Aims Nonunion occurs when a fracture fails to heal permanently, often necessitating surgical intervention to stimulate the bone healing response. Current animal models of long-bone nonunion do not adequately replicate human pathological conditions. This study was intended as a preliminary investigation of a novel rat nonunion model using a two-stage surgical intervention, and to evaluate the efficacy of a selective prostaglandin E2 receptor 4 agonist (AKDS001) as a novel nonunion therapeutic agent compared with existing treatments. Methods Initially, Sprague-Dawley rats underwent intramedullary Kirschner wire (K-wire) fixation of a femoral fracture with the interposition of a 2 mm-thick silicon disc. After three weeks, the silicon disc was removed, and the intramedullary K-wire was replaced with plate fixation while maintaining the 2 mm defect. Contrary to the control group (1) that received no treatment, the following therapeutic interventions were performed at injury sites after freshening: (2) freshening group: no grafting; (3) iliac bone (IB) group: IB grafting; (4) AKDS group: AKDS001-loaded microspheres (MS) combined with IB (0.75 mg/ml); and (5) bone morphogenetic protein (BMP) group: grafting of a BMP-2-loaded collagen sponge (10 mu g; 0.10 mg/ml). After six weeks, micro-CT (mu CT) and histological analysis was performed.

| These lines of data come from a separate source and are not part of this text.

(* ===== verification/Http3Endpoint.v ===== *)
(** * The HTTP/3 endpoint: [src/http3/endpoint.c]

    One connection's HTTP/3 state: the peer's control stream, the streams of the
    peer that are alive, the request streams with their ordering machines, and the
    QPACK decoder state.  The tables are the arrays up to their counts. *)

From S2P Require Export Http3Control Http3Message Framing.
#[local] Open Scope Z_scope.

Definition WT_HTTP3_ENDPOINT_STREAMS_MAX : Z := 32.
Definition WT_HTTP3_ENDPOINT_REQUESTS_MAX : Z := 8.
Definition WT_QPACK_ENCODER_STREAM_ERROR : Z := 0x0201.

Inductive wt_http3_endpoint_stream_kind :=
  | WT_HTTP3_ENDPOINT_STREAM_CONTROL
  | WT_HTTP3_ENDPOINT_STREAM_PUSH
  | WT_HTTP3_ENDPOINT_STREAM_QPACK_ENCODER
  | WT_HTTP3_ENDPOINT_STREAM_QPACK_DECODER
  | WT_HTTP3_ENDPOINT_STREAM_WEBTRANSPORT
  | WT_HTTP3_ENDPOINT_STREAM_UNKNOWN.

#[export] Instance wt_http3_endpoint_stream_kind_eq_dec : EqDecision wt_http3_endpoint_stream_kind.
Proof. solve_decision. Defined.

Record wt_http3_endpoint_stream := mk_ep_stream {
  es_id : Z;
  es_kind : wt_http3_endpoint_stream_kind;
  es_type : Z }.

Record wt_http3_endpoint_request := mk_ep_request {
  er_id : Z;
  er_locally_opened : bool;
  er_response_seen : bool;
  er_request : wt_http3_request_stream }.

Record wt_http3_endpoint := mk_endpoint {
  ep_role : wt_http3_role;
  ep_peer_control : wt_http3_control_stream;
  ep_encoder_seen : bool;
  ep_decoder_seen : bool;
  ep_webtransport_seen : bool;
  ep_control_sent : bool;
  ep_encoder_sent : bool;
  ep_decoder_sent : bool;
  ep_streams : list wt_http3_endpoint_stream;
  ep_requests : list wt_http3_endpoint_request;
  ep_table : wt_qpack_dynamic_table;
  ep_insert_count : Z;
  ep_acked_insert_count : Z;
  ep_capacity_set : bool }.

(** [decoder_acked_insert_count] is left as the caller's memory had it. *)
Definition wt_http3_endpoint_init (role : wt_http3_role) (uninitialised : Z) : wt_http3_endpoint :=
  mk_endpoint role wt_http3_control_init false false false false false false [] [] (wt_qpack_dynamic_init 0) 0
              uninitialised false.

Definition set_control (e : wt_http3_endpoint) (c : wt_http3_control_stream) : wt_http3_endpoint :=
  mk_endpoint (ep_role e) c (ep_encoder_seen e) (ep_decoder_seen e) (ep_webtransport_seen e) (ep_control_sent e)
    (ep_encoder_sent e) (ep_decoder_sent e) (ep_streams e) (ep_requests e) (ep_table e) (ep_insert_count e)
    (ep_acked_insert_count e) (ep_capacity_set e).

Definition set_seen (e : wt_http3_endpoint) (encoder decoder webtransport : bool) : wt_http3_endpoint :=
  mk_endpoint (ep_role e) (ep_peer_control e) encoder decoder webtransport (ep_control_sent e)
    (ep_encoder_sent e) (ep_decoder_sent e) (ep_streams e) (ep_requests e) (ep_table e) (ep_insert_count e)
    (ep_acked_insert_count e) (ep_capacity_set e).

Definition set_sent (e : wt_http3_endpoint) (control encoder decoder : bool) : wt_http3_endpoint :=
  mk_endpoint (ep_role e) (ep_peer_control e) (ep_encoder_seen e) (ep_decoder_seen e) (ep_webtransport_seen e) control
    encoder decoder (ep_streams e) (ep_requests e) (ep_table e) (ep_insert_count e)
    (ep_acked_insert_count e) (ep_capacity_set e).

Definition set_ep_streams (e : wt_http3_endpoint) (l : list wt_http3_endpoint_stream) : wt_http3_endpoint :=
  mk_endpoint (ep_role e) (ep_peer_control e) (ep_encoder_seen e) (ep_decoder_seen e) (ep_webtransport_seen e)
    (ep_control_sent e) (ep_encoder_sent e) (ep_decoder_sent e) l (ep_requests e) (ep_table e) (ep_insert_count e)
    (ep_acked_insert_count e) (ep_capacity_set e).

Definition set_requests (e : wt_http3_endpoint) (l : list wt_http3_endpoint_request) : wt_http3_endpoint :=
  mk_endpoint (ep_role e) (ep_peer_control e) (ep_encoder_seen e) (ep_decoder_seen e) (ep_webtransport_seen e)
    (ep_control_sent e) (ep_encoder_sent e) (ep_decoder_sent e) (ep_streams e) l (ep_table e) (ep_insert_count e)
    (ep_acked_insert_count e) (ep_capacity_set e).

Definition set_decoder (e : wt_http3_endpoint) (t : wt_qpack_dynamic_table) (inserted acked : Z) (set_ : bool) : wt_http3_endpoint :=
  mk_endpoint (ep_role e) (ep_peer_control e) (ep_encoder_seen e) (ep_decoder_seen e) (ep_webtransport_seen e)
    (ep_control_sent e) (ep_encoder_sent e) (ep_decoder_sent e) (ep_streams e) (ep_requests e) t inserted acked set_.

(** [l[i] = l[count - 1]; count--]. *)
Definition swap_remove {A} (i : nat) (l : list A) : list A :=
  match last l with
  | Some x => take (length l - 1) (<[i := x]> l)
  | None => l
  end.

(** ** Request streams *)

Definition find_request (e : wt_http3_endpoint) (stream_id : Z) : option nat :=
  first_index (fun r => er_id r =? stream_id) (ep_requests e).

Definition forget_request (e : wt_http3_endpoint) (stream_id : Z) : wt_http3_endpoint :=
  match find_request e stream_id with
  | Some i => set_requests e (swap_remove i (ep_requests e))
  | None => e
  end.

Definition track_request (e : wt_http3_endpoint) (stream_id : Z) (locally_opened : bool) : wt_status * wt_http3_endpoint :=
  match find_request e stream_id with
  | Some _ => (WT_ERR_STATE, e)
  | None =>
      if WT_HTTP3_ENDPOINT_REQUESTS_MAX <=? zlen (ep_requests e) then (WT_ERR_LIMIT, e)
      else (WT_OK, set_requests e (ep_requests e ++ [mk_ep_request stream_id locally_opened false wt_http3_request_init]))
  end.

(** A status, an HTTP/3 code and the endpoint. *)
Definition ep_result : Type := wt_status * option Z * wt_http3_endpoint.

Definition no_code (r : wt_status * wt_http3_endpoint) : ep_result := (r.1, None, r.2).

Definition wt_http3_endpoint_open_request (e : wt_http3_endpoint) (stream_id : Z) : ep_result :=
  if negb (bool_decide (ep_role e = WT_HTTP3_ROLE_CLIENT)) then (WT_ERR_STATE, None, e)
  else no_code (track_request e stream_id true).

Definition wt_http3_endpoint_on_request_stream (e : wt_http3_endpoint) (stream_id : Z) : ep_result :=
  if bool_decide (ep_role e = WT_HTTP3_ROLE_CLIENT) then (WT_ERR_PROTOCOL, Some WT_HTTP3_STREAM_CREATION_ERROR, e)
  else no_code (track_request e stream_id false).

Definition wt_http3_endpoint_set_decoder_capacity (e : wt_http3_endpoint) (capacity : Z) : wt_status * wt_http3_endpoint :=
  if ep_capacity_set e then ((if dt_capacity (ep_table e) =? capacity then WT_OK else WT_ERR_STATE), e)
  else (WT_OK, set_decoder e (wt_qpack_dynamic_init capacity) 0 0 true).

(** Applying a machine to the request at an index. *)
Definition update_request (e : wt_http3_endpoint) (i : nat) (f : wt_http3_endpoint_request -> wt_http3_endpoint_request) :
    wt_http3_endpoint :=
  set_requests e (alter f i (ep_requests e)).

Definition set_request_stream (s : wt_http3_request_stream) (r : wt_http3_endpoint_request) : wt_http3_endpoint_request :=
  mk_ep_request (er_id r) (er_locally_opened r) (er_response_seen r) s.

Definition request_at (e : wt_http3_endpoint) (i : nat) : wt_http3_request_stream :=
  default wt_http3_request_init (er_request <$> ep_requests e !! i).

Definition wt_http3_endpoint_on_request_frame (e : wt_http3_endpoint) (stream_id type : Z) : ep_result :=
  match find_request e stream_id with
  | None => (WT_ERR_STATE, None, e)
  | Some i =>
      let '(st, code, s) := wt_http3_request_on_frame (request_at e i) type in
      (st, code, update_request e i (set_request_stream s))
  end.

Definition wt_http3_endpoint_on_request_end (e : wt_http3_endpoint) (stream_id : Z) : ep_result :=
  match find_request e stream_id with
  | None => (WT_ERR_STATE, None, e)
  | Some i =>
      let '(st, code, s) := wt_http3_request_on_end (request_at e i) in
      (st, code, forget_request (update_request e i (set_request_stream s)) stream_id)
  end.

Definition wt_http3_endpoint_on_request_reset (e : wt_http3_endpoint) (stream_id : Z) : wt_status * wt_http3_endpoint :=
  match find_request e stream_id with
  | None => (WT_ERR_STATE, e)
  | Some i =>
      let s := (wt_http3_request_on_reset (request_at e i)).2 in
      (WT_OK, forget_request (update_request e i (set_request_stream s)) stream_id)
  end.

Definition wt_http3_endpoint_request_state (e : wt_http3_endpoint) (stream_id : Z) : outcome wt_http3_request_state :=
  match find_request e stream_id with
  | None => Fail WT_ERR_STATE None
  | Some i => Ok (rq_state (request_at e i))
  end.

Definition wt_http3_endpoint_request_count (e : wt_http3_endpoint) : Z := zlen (ep_requests e).

(** ** HEADERS *)

Definition decode_headers (e : wt_http3_endpoint) (type : wt_http3_header_message) (payload scratch : list Z) :
    option (outcome (wt_http3_message field_view)) * list Z :=
  wt_http3_message_decode type payload (Some (ep_table e)) (wt_qpack_max_entries (dt_capacity (ep_table e)))
    (ep_insert_count e) scratch.

(** The machine's state before the frame: the loop keeps the last match. *)
Definition state_before (e : wt_http3_endpoint) (stream_id : Z) : wt_http3_request_state :=
  match last (filter (fun r => er_id r = stream_id) (ep_requests e)) with
  | Some r => rq_state (er_request r)
  | None => WT_HTTP3_REQUEST_EXPECT_HEADERS
  end.
(* ===== verification/Protocol.v ===== *)
(** * Application protocol negotiation: [src/webtransport/protocol.c]

    Tokens, the Structured Fields strings and lists that carry them, and the choice
    both endpoints compute.  A token is a view into the caller's bytes: here, the
    bytes.  The array of a list is the list up to its count. *)

From stdpp Require Import strings.
From S2P Require Export Http3Message.
#[local] Open Scope Z_scope.

Definition WT_WEBTRANSPORT_PROTOCOL_HEADER : string := "wt-protocol".
Definition WT_WEBTRANSPORT_PROTOCOL_MAX : Z := 16.
Definition WT_WEBTRANSPORT_PROTOCOL_TOKEN_MAX : Z := 64.

Definition quote : Z := 34.
Definition comma : Z := 44.
Definition backslash : Z := 92.

Definition token_byte (byte : Z) : bool :=
  negb ((byte <? 0x21) || (0x7e <? byte) || (byte =? quote) || (byte =? comma) || (byte =? backslash)).

Definition wt_webtransport_protocol_token_valid (token : list Z) : bool :=
  if (zlen token =? 0) || (WT_WEBTRANSPORT_PROTOCOL_TOKEN_MAX <? zlen token) then false
  else forallb token_byte token.

(** The outer loop of [wt_webtransport_protocol_validate], the inner one over what came [earlier]. *)
Fixpoint validate_tokens (earlier tokens : list (list Z)) : wt_status :=
  match tokens with
  | [] => WT_OK
  | token :: rest =>
      if negb (wt_webtransport_protocol_token_valid token) then WT_ERR_PROTOCOL
      else if existsb (fun other => same_bytes other token) earlier then WT_ERR_PROTOCOL
      else validate_tokens (earlier ++ [token]) rest
  end.

Definition wt_webtransport_protocol_validate (tokens : list (list Z)) : wt_status :=
  if WT_WEBTRANSPORT_PROTOCOL_MAX <? zlen tokens then WT_ERR_LIMIT else validate_tokens [] tokens.

(** ** Encoding *)

Definition wt_webtransport_protocol_encode_item (token : list Z) (w : wt_writer) : wt_status * wt_writer :=
  if negb (wt_webtransport_protocol_token_valid token) then (WT_ERR_PROTOCOL, w)
  else writer_status (wt_writer_u8 quote (wt_writer_bytes token (wt_writer_u8 quote w))).

Fixpoint encode_items (first : bool) (tokens : list (list Z)) (w : wt_writer) : wt_status * wt_writer :=
  match tokens with
  | [] => (WT_OK, w)
  | token :: rest =>
      match wt_webtransport_protocol_encode_item token (if first then w else wt_writer_bytes (literal ", ") w) with
      | (WT_OK, w) => encode_items false rest w
      | refused => refused
      end
  end.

Results In the control group, the radiological union rate was 0%, and histological findings showed that fracture sites comprised fibrous scar tissue, resembling the histology of human nonunion. The union rates in the freshening, IB, AKDS, and BMP groups were 16.7%, 0%, 62.5%, and 50.0%, respectively. The AKDS group demonstrated a significantly higher union rate than the IB group (p = 0.026). mu CT and histological analysis indicated that the quality of newly formed bone was superior in the AKDS group than in the BMP group. Conclusion We developed a novel long-bone nonunion model. The co-therapy of AKDS001-MS and IB grafting presents a promising new treatment for nonunion.